Sus pezones presionaban con fuerza contra la tela, sus senos llenos y redondos perfectamente delineados, provocando jadeos ahogados de los chicos cercanos.

Una voz femenina gritó desde atrás:
—¡Así se hace, chica!

Otra se unió:
—¡Muéstrales lo que una perra puede hacer!

Las voces solo alimentaron la tormenta.

Incluso Los Cuatro Fantasmas vacilaron.

La sonrisa de Eryx se transformó en calor mientras sus ojos se oscurecían.

Azrael se rascó la nuca, con una leve sonrisa en sus labios aunque su mirada permaneció fija en ella.

Theodore se inclinó hacia delante, sin molestarse en ocultar cómo sus ojos se movían entre su rostro y su pecho, con pura diversión y hambre bailando en su mirada.

Y Rhydric, el frío e ilegible Rhydric, realmente se congeló.

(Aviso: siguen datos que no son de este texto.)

Lemma plot_spectra_noise kw cfg p n shown spectra :
  forall ii lg env out st st' k,
    bools (heap st) !! addr (showNoise p) = Some (shown ++ replicate k true) ->
    plot_spectra kw cfg p n ii spectra lg env st = (Ok out, st') ->
    forall j a, spectra !! j = Some a -> (length shown <= ii + j)%nat ->
      exists ns cu ls,
        recorded st st' (Plot (NoiseCurve (ii + j)) (wave a) ns cu ls (Some 0.3%float) None).
Proof.
  induction spectra as [|s spectra IH]; intros ii lg env out st st' k Hflags E j a Hj Hlen;
    [discriminate Hj|].
  cbn [plot_spectra] in E. inv_bind E as env1 s1 E1.
  appends_step E1 A1.
  appends_step E A2.
  destruct j as [|j]; cbn in Hj.
  - inversion Hj; subst s. rewrite Nat.add_0_r in *.
    destruct (plot_one_noise _ _ _ _ _ _ _ _ _ _ _ _ _ Hflags Hlen E1) as (ns & cu & ls & H).
    exists ns, cu, ls. eapply recorded_earlier; eassumption.
  - flags_step E1 Hflags k1.
    destruct (IH (S ii) _ _ _ _ _ _ Hflags E j a Hj ltac:(lia)) as (ns & cu & ls & H).
    exists ns, cu, ls. replace (ii + S j)%nat with (S ii + j)%nat by lia.
    eapply recorded_later; eassumption.
Qed.

Lemma show_noise_default kw n st :
  or_else (kw_uncertainty kw) (or_else (kw_noise kw) (kw_showNoise kw)) = None ->
  show_noise kw n st
  = (Ok (Ref (length (bools (heap st)))),
     mkState (mkHeap (floats (heap st)) (strs (heap st)) (cols (heap st))
                     (bools (heap st) ++ [replicate n false]))
             (trace st)).
Proof.
  intros Hkw. unfold show_noise, flag_list. rewrite Hkw, bind_run.
  cbn [alloc fst snd cell_get cell_set bool_cell heap trace].
  rewrite bind_run, (pad_long _ _ _ _ (replicate n false)); [reflexivity | |].
  - cbn. apply list_lookup_middle. reflexivity.
  - now rewrite length_replicate.
Qed.

(** C10.  When the uncertainty option (uncertainty, else noise, else
    showNoise) is a list shorter than the plot group, the list is completed
    with [True]: in a plot group that is drawn without error, the uncertainty
    curve of every spectrum beyond the entries supplied is drawn.  (The list
    is the caller's, so for a later group it is the supplied entries followed
    by the [True]s of earlier groups; [k] counts them.)  With none of the
    three keys, the flags are a new list of [False], one per spectrum. *)
Theorem short_noise_list_is_padded_with_True
    (kw : kwargs) (cfg : config) (plts : nat) (spectra : list Spectrum)
    (c c' : counters) (st st' : state) (r : ref bool) (shown : list bool) (k : nat) :
  or_else (kw_uncertainty kw) (or_else (kw_noise kw) (kw_showNoise kw)) = Some (inr r) ->
  bools (heap st) !! addr r = Some (shown ++ replicate k true) ->
  plot_group kw cfg plts (group spectra) c st = (Ok c', st') ->
  (exists k', (k <= k')%nat /\ (length spectra <= length shown + k')%nat
              /\ bools (heap st') !! addr r = Some (shown ++ replicate k' true))
  /\ (forall ii a, spectra !! ii = Some a -> (length shown <= ii)%nat ->
        exists ns cu ls,
          recorded st st' (Plot (NoiseCurve ii) (wave a) ns cu ls (Some 0.3%float) None))
  /\ (forall kw0 n st0,
        or_else (kw_uncertainty kw0) (or_else (kw_noise kw0) (kw_showNoise kw0)) = None ->
        exists flags st1,
          show_noise kw0 n st0 = (Ok flags, st1)
          /\ bools (heap st1) !! addr flags = Some (replicate n false)).
Proof.
  intros Hkw Hflags E. unfold plot_group in E.
  inv_bind E as x s0 E0. destruct x as [l first].
  apply first_spectrum_Ok in E0 as (-> & Hl & _). injection Hl as <-.
  inv_bind E as y s1 E1. destruct y as [p spectra'].
  pose proof (plot_parameters_spectra _ _ _ _ _ _ _ E1) as Hsp.
  apply spectra_of_Ok, map_PSpectrum_inj in Hsp. subst spectra'.
  destruct (plot_parameters_flags _ _ _ _ _ _ _ _ _ _ Hkw Hflags E1)
    as (Hr & k1 & Hk1 & Hlen & Hflags1).
  rewrite length_map in Hlen. appends_step E1 A1.
  inv_bind E as c2 s2 E2. appends_step E2 A2. flags_step E2 Hflags1 k2.
  inv_bind E as z s3 E3. destruct z as [lg [wvmax flxmax]].
  rewrite <- Hr in Hflags1.
  pose proof (plot_spectra_noise _ _ _ _ _ _ _ _ _ _ _ _ _ Hflags1 E3) as Hnoise.
  flags_step E3 Hflags1 k3.
  inv_bind E as u4 s4 E4. appends_step E4 A4. flags_step E4 Hflags1 k4.
  inv_bind E as u5 s5 E5. appends_step E5 A5. flags_step E5 Hflags1 k5.
  apply ret_Ok_inv in E as [-> ->]. rewrite Hr in Hflags1.
  split; [exists k5; repeat split; [lia | lia | assumption]|]. split.
  - intros ii a Ha Hii. destruct (Hnoise ii a Ha Hii) as (ns & cu & ls & H).
    exists ns, cu, ls. apply (recorded_later _ _ _ _ A1), (recorded_later _ _ _ _ A2).
    eapply recorded_earlier; [|exact A5]. eapply recorded_earlier; [|exact A4]. exact H.
  - intros kw0 n st0 Hkw0. rewrite (show_noise_default _ _ _ Hkw0).
    eexists _, _. split; [reflexivity|]. cbn. apply list_lookup_middle. reflexivity.
Qed.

Su mirada de tormenta la recorrió, indescifrable, pero debajo de esa máscara ardía un fuego que no mostraba a nadie.

Atena se inclinó ligeramente hacia adelante, su escote quedando completamente a la vista, lo suficiente para hacer que varios chicos se movieran incómodos en sus asientos.

Sabía que iba a arrepentirse de todo esto, pero no le importaba, al menos no ahora.

Su voz surgió ronca, ardiente y desafiante.

—No necesito reclamar a nadie…

—dijo lentamente, sin apartar los ojos de Eryx—.

Hombres como él…

—dejó caer su mirada deliberadamente por su pecho—, vienen a mí de rodillas.

Porque puedo hacer lo que las niñitas que me ladran solo pueden soñar.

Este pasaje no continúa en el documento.